10. Following the Court’s approach, always put off to tomorrow what you can do today.

9. You don’t need experience in actually sentencing people in order to totally screw up the law of sentencing. It is telling and painfully obvious that not a single Justice ever had to look a federal defendant in the eye while not knowing what law to apply.

8. Footnote 9 in Blakely (‘The Federal Guidelines are not before us, and we express no opinion on them.’) is the biggest practical joke in the history of American law…

5. Some sentencing judges used to take the Supreme Court seriously, but that got harder and harder beginning with and following Apprendi…

3. Justice Scalia’s dictum should be rewritten this way: The rule of law is the law of rules except when it isn’t…

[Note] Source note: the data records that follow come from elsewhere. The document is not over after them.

(** * disk-ringbuffer: the page-level append log

    A shallow embedding of the page code of the repository, in its two
    variants:

    - [Part000]: src/unnamed/part_000 compiled against src/src/page.h
      (three header words, [QUEUE_SIZE = 4096 * 16000], [READ_ERROR = -1]);
    - [PageC]: the self-contained src/src/page.c
      (a fourth, never accessed header word [last_idx],
      [QUEUE_SIZE = 4096 * 32000], [READ_ERROR = -12]).

    [CONSTANT_TIME_READ] is not defined in either file, so
    [raw_qpage_push] and [raw_qpage_pop] are their [#else] branches.

    Conventions.
    - [size_t] is the 64-bit unsigned word of an LP64 target: a [Z] taken
      modulo [2 ^ 64] after every arithmetic operation ([wrap]).
    - An [unsigned char] is a [byte]; the arena [buf] is a map from offsets
      to bytes, and every access [p->buf[i]] checks [0 <= i < QUEUE_SIZE]:
      an access outside the array is undefined behaviour ([Undefined]).
    - The calls are run one after the other (no other thread changes the
      page during a call), so an atomic read-modify-write is a read followed
      by a write, and every load of a spin loop sees the same word.  A spin
      loop gets a number of iterations ([fuel]); [Spinning] is the outcome
      of a loop that has not left after that many.
    - [QUEUE_SIZE] is a macro: the functions take it as a parameter, the
      values of the two files are [page_h_QUEUE_SIZE] and
      [page_c_QUEUE_SIZE]. *)

From Stdlib Require Import ZArith List Lia Bool.
From Stdlib Require Import Strings.Byte.
Import ListNotations.
Local Open Scope Z_scope.

(** ** Results of a call *)

Inductive outcome (A : Type) : Type :=
| Ret (a : A)
| Undefined
| Spinning.

Arguments Ret {A} a.
Arguments Undefined {A}.
Arguments Spinning {A}.

Definition bind {A B : Type} (m : outcome A) (k : A -> outcome B) : outcome B :=
  match m with
  | Ret a => k a
  | Undefined => Undefined
  | Spinning => Spinning
  end.

Notation "'let*' x ':=' m 'in' k" := (bind m (fun x => k))
  (at level 10, x pattern, m at level 100, k at level 200).

(** ** [size_t] and [int] arithmetic *)

Definition sizeof_size_t : Z := 8.

Definition size_t_modulus : Z := 2 ^ (sizeof_size_t * 8).

Definition wrap (x : Z) : Z := x mod size_t_modulus.

Definition size_t_range (x : Z) : Prop := 0 <= x < size_t_modulus.

(** Conversion of a [size_t] to [int] (the return type of the push
    functions): the low 32 bits, read as two's complement. *)
Definition to_int (x : Z) : Z := (x + 2 ^ 31) mod 2 ^ 32 - 2 ^ 31.

(** [~x] on a [size_t]. *)
Definition bitnot (x : Z) : Z := wrap (Z.lnot x).

(** [!x]: an [int], 1 when [x] is zero and 0 otherwise. *)
Definition lognot (x : Z) : Z := if x =? 0 then 1 else 0.

(** ** Constants shared by page.h and page.c *)

Definition VALUE_TERM_BYTE : byte := xff.

(** [(size_t)0b1 << ((sizeof(size_t) * 8) - 8)] *)
Definition QUEUE_MAGIC_NUM : Z := wrap (Z.shiftl 1 (sizeof_size_t * 8 - 8)).

(** [QUEUE_MAGIC_NUM - 1] *)
Definition QUEUE_MAGIC_MASK : Z := wrap (QUEUE_MAGIC_NUM - 1).

Definition READ_SUCCESS : Z := 0.
Definition READ_FINISHED : Z := 1.
Definition READ_EMPTY : Z := 2.
Definition WRITE_PAGE_FULL : Z := 0.

Definition page_h_QUEUE_SIZE : Z := 4096 * 16000.
Definition page_c_QUEUE_SIZE : Z := 4096 * 32000.

(** The two fields of the state word. *)
Definition write_index (state : Z) : Z := Z.land state QUEUE_MAGIC_MASK.

Definition writer_count (state : Z) : Z := Z.shiftr state (sizeof_size_t * 8 - 8).

(** ** The structures *)

(** [CSlice].  [ptr] is [None] for the null pointer and [Some i] for
    [&p->buf[i]]. *)
Record CSlice : Type := mkCSlice {
  len : Z;
  ptr : option Z;
  read_status : Z
}.

(** The local [CSlice cs;] of the pop functions before any store to it.
    Every path of [raw_qpage_pop] stores the three fields before it returns,
    so the value chosen here is never seen. *)
Definition unset_CSlice : CSlice := mkCSlice 0 None 0.

(** [RawQPage].  page.c declares one more header word, [last_idx], which no
    function reads or writes; it is left out. *)
Record RawQPage : Type := mkRawQPage {
  is_ready : Z;
  write_idx_lock : Z;
  last_safe_write_idx : Z;
  buf : Z -> byte
}.

(** The page [raw_qpage_new] maps from a file it has just created:
    [ftruncate] fills it with zeros. *)
Definition fresh_page : RawQPage :=
  mkRawQPage 0 0 0 (fun _ => x00).

Definition set_write_idx_lock (p : RawQPage) (v : Z) : RawQPage :=
  mkRawQPage (is_ready p) v (last_safe_write_idx p) (buf p).

Definition set_last_safe_write_idx (p : RawQPage) (v : Z) : RawQPage :=
  mkRawQPage (is_ready p) (write_idx_lock p) v (buf p).

Definition set_buf (p : RawQPage) (b : Z -> byte) : RawQPage :=
  mkRawQPage (is_ready p) (write_idx_lock p) (last_safe_write_idx p) b.

(** ** Memory and atomics *)

Definition upd (b : Z -> byte) (i : Z) (v : byte) : Z -> byte :=
  fun j => if j =? i then v else b j.

Fixpoint write_bytes (b : Z -> byte) (dst : Z) (src : list byte) : Z -> byte :=
  match src with
  | [] => b
  | x :: src' => write_bytes (upd b dst x) (dst + 1) src'
  end.

Fixpoint read_bytes (b : Z -> byte) (from : Z) (n : nat) : list byte :=
  match n with
  | O => []
  | S n' => b from :: read_bytes b (from + 1) n'
  end.

(** The bytes a returned slice points to. *)
Definition slice_bytes (p : RawQPage) (cs : CSlice) : list byte :=
  match ptr cs with
  | Some i => read_bytes (buf p) i (Z.to_nat (len cs))
  | None => []
  end.

(** [atomic_fetch_add_explicit(&p->write_idx_lock, d, _)]: the prior value
    and the page after it. *)
Definition atomic_fetch_add_write_idx_lock (p : RawQPage) (d : Z) : Z * RawQPage :=
  (write_idx_lock p, set_write_idx_lock p (wrap (write_idx_lock p + d))).

(** [atomic_fetch_sub_explicit(&p->write_idx_lock, d, _)], result dropped. *)
Definition atomic_fetch_sub_write_idx_lock (p : RawQPage) (d : Z) : RawQPage :=
  set_write_idx_lock p (wrap (write_idx_lock p - d)).

(** The object representation of a [size_t]: [sizeof_size_t] bytes, least
    significant first (a little-endian target, as x86-64). *)
Definition byte_of_Z (x : Z) : byte :=
  match Byte.of_N (Z.to_N (x mod 256)) with
  | Some b => b
  | None => x00
  end.

Definition Z_of_byte (b : byte) : Z := Z.of_N (Byte.to_N b).

Fixpoint le_bytes (n : nat) (x : Z) : list byte :=
  match n with
  | O => []
  | S n' => byte_of_Z x :: le_bytes n' (x / 256)
  end.

Fixpoint le_value (bs : list byte) : Z :=
  match bs with
  | [] => 0
  | b :: bs' => Z_of_byte b + 256 * le_value bs'
  end.

Section Arena.

Variable QUEUE_SIZE : Z.

Definition in_buf (i : Z) : bool := (0 <=? i) && (i <? QUEUE_SIZE).

(** [p->buf[i]] read. *)
Definition buf_load (p : RawQPage) (i : Z) : outcome byte :=
  if in_buf i then Ret (buf p i) else Undefined.

(** [p->buf[i] = v]. *)
Definition buf_store (p : RawQPage) (i : Z) (v : byte) : outcome RawQPage :=
  if in_buf i then Ret (set_buf p (upd (buf p) i v)) else Undefined.

(** [memcpy(&p->buf[dst], src, n)], where [src] is the memory the caller's
    pointer gives access to: defined when [src] has [n] bytes and the
    destination range lies in the array. *)
Definition memcpy_buf (p : RawQPage) (dst : Z) (src : list byte) (n : Z)
  : outcome RawQPage :=
  if (n <=? Z.of_nat (length src)) && (0 <=? dst) && (dst + n <=? QUEUE_SIZE)
  then Ret (set_buf p (write_bytes (buf p) dst (firstn (Z.to_nat n) src)))
  else Undefined.

(** The read of a [size_t] through the address of [p->buf[i]]: the word
    made of the [sizeof_size_t] bytes from offset [i], all of which have
    to lie in the array. *)
Definition load_size_t (p : RawQPage) (i : Z) : outcome Z :=
  if (0 <=? i) && (i + sizeof_size_t <=? QUEUE_SIZE)
  then Ret (le_value (read_bytes (buf p) i (Z.to_nat sizeof_size_t)))
  else Undefined.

1. There are a lot of really good, hard-working people ‘in the field’ plus tens of thousands of defendants who deserved far better than the seven years of ‘water boarding that ensued between Apprendi and Gall.’ ”
______________________________________________________ “A nuisance may be merely a right thing in the wrong place, – like a pig in the parlor instead of the barnyard.”

[George Sutherland, Euclid v. Ambler Really Co., 272 U.S. 365, 388 (1926)]
________________________ Thanks to, In Chambers: A Commonplace of Interesting and Legal Things Compileed by boopananny@aol.com, March 2008.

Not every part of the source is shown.